6 months ago at this very moment I was told that Jacob was crashing, my numb feet and terribly sore belly made their way into a wheel chair to be wheeled down to see my baby boy....thinking this was it, he was going. I remember the fear in my heart, the tears in my eyes being rolled down the hallway by Stephen thinking and praying that he would be okay. I didn't care how I looked or who saw me balling my eyes out, my baby was dying and I wanted him so badly to be okay. I remember going into his room and having him baptized immediately. Shortly after that he and God decided they had other plans, they decided that he would spend a little bit more time on earth before he joined Ty. 6 months ago Jacob was still alive. We were all still holding onto hope, praying he would make it through, praying he would truly be a miracle in ever sense of his being. He was surrounded by constant love, never alone for a moment. Stephen and I were at his bed side as much as recovering from a c-section would allow me to be. I was in so much pain but I did not care, my baby needed me. How I wish I could have done more, how I wish I could have held him a little longer....
I cannot believe it has been 6 months. After we lost Jacob, Stephen and I discussed trying again at 6 months...well it's here and we are not ready. It has gone by pretty quick in the long run, though at moments it seemed to take forever. 6 months after we lost Ty we were already 3 months pregnant with Jacob. A part of me wishes I was at the phase with a new one but the rest knows we are not ready. So much has happened in 6 months, I still have so much grieving to go. I need to work on my guilt...just writing this blog about Jacob makes me feel so guilty that I'm not talking about Ty, that I didn't have a 6 month blog for Ty, that I didn't even have a blog after Ty. I have not learned how to balance the grief between my boys, it is something that will take a long time, if it is possible at all. Ty never got the respect he deserved at his month mark because we were so pre-occupied with Jacob. It is something I can never change but I can only build on it from here. 6 months have gone by so fast but then I think, it's been almost 17 since we said Hi and Bye to Ty and that is even harder to believe. 17 months, it sounds like an eternity and it sure has felt like one! 17 months since our world was turned upside down and it has yet to work itself back out. We continue to struggle, we continue to hold onto hope, we continue to have dreams, we continue to work with our regrets. 17 months may not feel like that long to most but to us, who have had our lives changed and have continued to struggle the last 17 months, it has been slow!
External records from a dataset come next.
(* ===== verification/Errcode.v ===== *)
(** internal/errcode/code.go: the closed registry of wire codes that HTTP answers and
    job rows share. *)
From S2P Require Import Prelude.

Open Scope Z_scope.

(** A code: its wire name, the HTTP status it is paired with (0 for a job-only
    code) and the sentence a caller sees. *)
Record Code := mkCode { codeName : string; Status : Z; Message : string }.
#[export] Instance Code_eq_dec : EqDecision Code.
Proof. solve_decision. Defined.

Definition Unauthenticated : Code := mkCode "unauthenticated" 401 "Sign in to continue.".
Definition InvalidCredentials : Code := mkCode "invalid_credentials" 401 "The username or password is incorrect.".
Definition TOTPRequired : Code := mkCode "totp_required" 401 "Enter an authentication code to finish signing in.".
Definition Forbidden : Code := mkCode "forbidden" 403 "You do not have permission to perform this action.".
Definition CSRFFailed : Code := mkCode "csrf_failed" 403 "This request could not be verified. Reload the page and try again.".
Definition OriginRejected : Code := mkCode "origin_rejected" 403 "This request was blocked because it came from another site. Open Valmin directly to continue.".
Definition SetupRequired : Code := mkCode "setup_required" 503 "This panel has not been set up yet.".
Definition SetupConsumed : Code := mkCode "setup_consumed" 410 "Setup is already complete. Sign in with an existing account.".
Definition InviteInvalid : Code := mkCode "invite_invalid" 410 "This invite is invalid, expired, revoked, or already used. Ask an administrator for a new invite.".
Definition RateLimited : Code := mkCode "rate_limited" 429 "Too many requests. Try again shortly.".
Definition MalformedJSON : Code := mkCode "malformed_json" 400 "The request body is not valid JSON.".
Definition InvalidParameter : Code := mkCode "invalid_parameter" 400 "A request parameter is not valid.".
Definition ValidationFailed : Code := mkCode "validation_failed" 422 "Some values are invalid. Check the validation details.".
Definition NotFound : Code := mkCode "not_found" 404 "The requested item could not be found.".
Definition MethodNotAllowed : Code := mkCode "method_not_allowed" 405 "This action is not supported at this address.".
Definition StaleWrite : Code := mkCode "stale_write" 412 "The saved version changed after you loaded it. Review the latest version before saving.".
Definition PayloadTooLarge : Code := mkCode "payload_too_large" 413 "The upload exceeds the allowed size. Choose a smaller file.".
Definition UnsupportedMediaType : Code := mkCode "unsupported_media_type" 415 "This file or request format is not supported.".
Definition InvalidState : Code := mkCode "invalid_state" 409 "This action is unavailable in the server's current state. Check its status before trying again.".
Definition JobInProgress : Code := mkCode "job_in_progress" 409 "Another task is running on this server. Wait for it to finish.".
Definition InstanceMustBeStopped : Code := mkCode "instance_must_be_stopped" 409 "Stop the server before performing this action.".
Definition JobNotCancellable : Code := mkCode "job_not_cancellable" 409 "This job is past the point where it can be cancelled.".
Definition NameTaken : Code := mkCode "name_taken" 409 "This name is already in use. Choose a different name.".
Definition PortExhausted : Code := mkCode "port_exhausted" 409 "There is no free port range left on this host.".
Definition InsufficientDisk : Code := mkCode "insufficient_disk" 409 "There is not enough free disk space.".
Definition InsufficientMemory : Code := mkCode "insufficient_memory" 409 "There is not enough free memory on this host.".
Definition Unsupported : Code := mkCode "unsupported" 409 "This server build does not support that.".
Definition WorldPairIncomplete : Code := mkCode "world_pair_incomplete" 422 "A world needs both its .db and .fwl file.".
Definition DependencyUnresolved : Code := mkCode "dependency_unresolved" 409 "A required mod dependency is missing.".
Definition PackageInvalid : Code := mkCode "package_invalid" 422 "That mod package cannot be installed.".
Definition ModConflict : Code := mkCode "mod_conflict" 409 "That conflicts with a mod already installed.".
Definition ModUnownedFiles : Code := mkCode "mod_unowned_files" 0 "The mod would replace files no installed mod owns. Choose to keep them or replace them.".
Definition ContainerMismatch : Code := mkCode "container_mismatch" 409 "This container does not match the configuration required for recovery. Check the server settings and container configuration.".
Definition BackupUnverifiable : Code := mkCode "backup_unverifiable" 0 "Valmin could not verify that the backup is complete.".
Definition Interrupted : Code := mkCode "interrupted" 0 "The panel stopped while this job was running.".
Definition Timeout : Code := mkCode "timeout" 504 "The request timed out. Check the current status before trying again.".
Definition Stalled : Code := mkCode "stalled" 0 "This job stopped making progress.".
Definition Internal : Code := mkCode "internal" 500 "Valmin could not complete the request.".
Definition Unavailable : Code := mkCode "unavailable" 503 "Valmin is temporarily unavailable. Check its status before trying again.".

Definition registry : list Code :=
  [Unauthenticated; InvalidCredentials; TOTPRequired; Forbidden; CSRFFailed; OriginRejected; SetupRequired;
   SetupConsumed; InviteInvalid; RateLimited; MalformedJSON; InvalidParameter; ValidationFailed; NotFound;
   MethodNotAllowed; StaleWrite; PayloadTooLarge; UnsupportedMediaType; InvalidState; JobInProgress;
   InstanceMustBeStopped; JobNotCancellable; NameTaken; PortExhausted; InsufficientDisk; InsufficientMemory;
   Unsupported; WorldPairIncomplete; DependencyUnresolved; PackageInvalid; ModConflict; ModUnownedFiles;
   ContainerMismatch; BackupUnverifiable; Interrupted; Timeout; Stalled; Internal; Unavailable].

(** The names are distinct, the messages are there, and what is answered over HTTP
    is an error status. *)
Lemma registry_wellformed :
  NoDup (codeName <$> registry) /\
  forall c, c ∈ registry -> Message c <> "" /\ (Status c = 0 \/ 400 <= Status c < 600).
Proof.
  split; [apply (bool_decide_unpack _); vm_compute; exact I|].
  apply Forall_forall, (bool_decide_unpack _). vm_compute. exact I.
Qed.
Since we are no where near being ready to try again we decided it was probably a good time to schedule our pre-conception meeting with our high risk OB. It's a good thing I called when I did, it'll take 6 weeks to get into there (which I completely understand) and we requested to be put at the end of the day so we can ask all the questions we want and won't feel bad about holding pregnant women up. I thought surely at 6 months we'd be ready and at this point Stephen is, I'm the one who is not. I want to loose all of Jacob's weight (5 more lbs) I want to get my thyroid under control (which is taking forever) I really would LOVE to be able to move (even find a new place to move into in a few months) and most importantly, I need to get back to work. I need to make up my 600 EI hours again and knowing how anything can happen in pregnancy I'd like 600 hours in before I'd be 24 weeks. We are already struggling and I could only imagine if something happened before my 600 hours were in and then I wouldn't qualify for EI Mat leave...that would be a disaster. Though I do think at this point we have made the decision we do want to try again..at least once more and see how it goes. I still cannot believe it has been 6 months and almost 17 months...I really miss my angels, the days are not getting easier and the tears are still falling.....until I can hold you again for ever baby boys...sending my love little ones!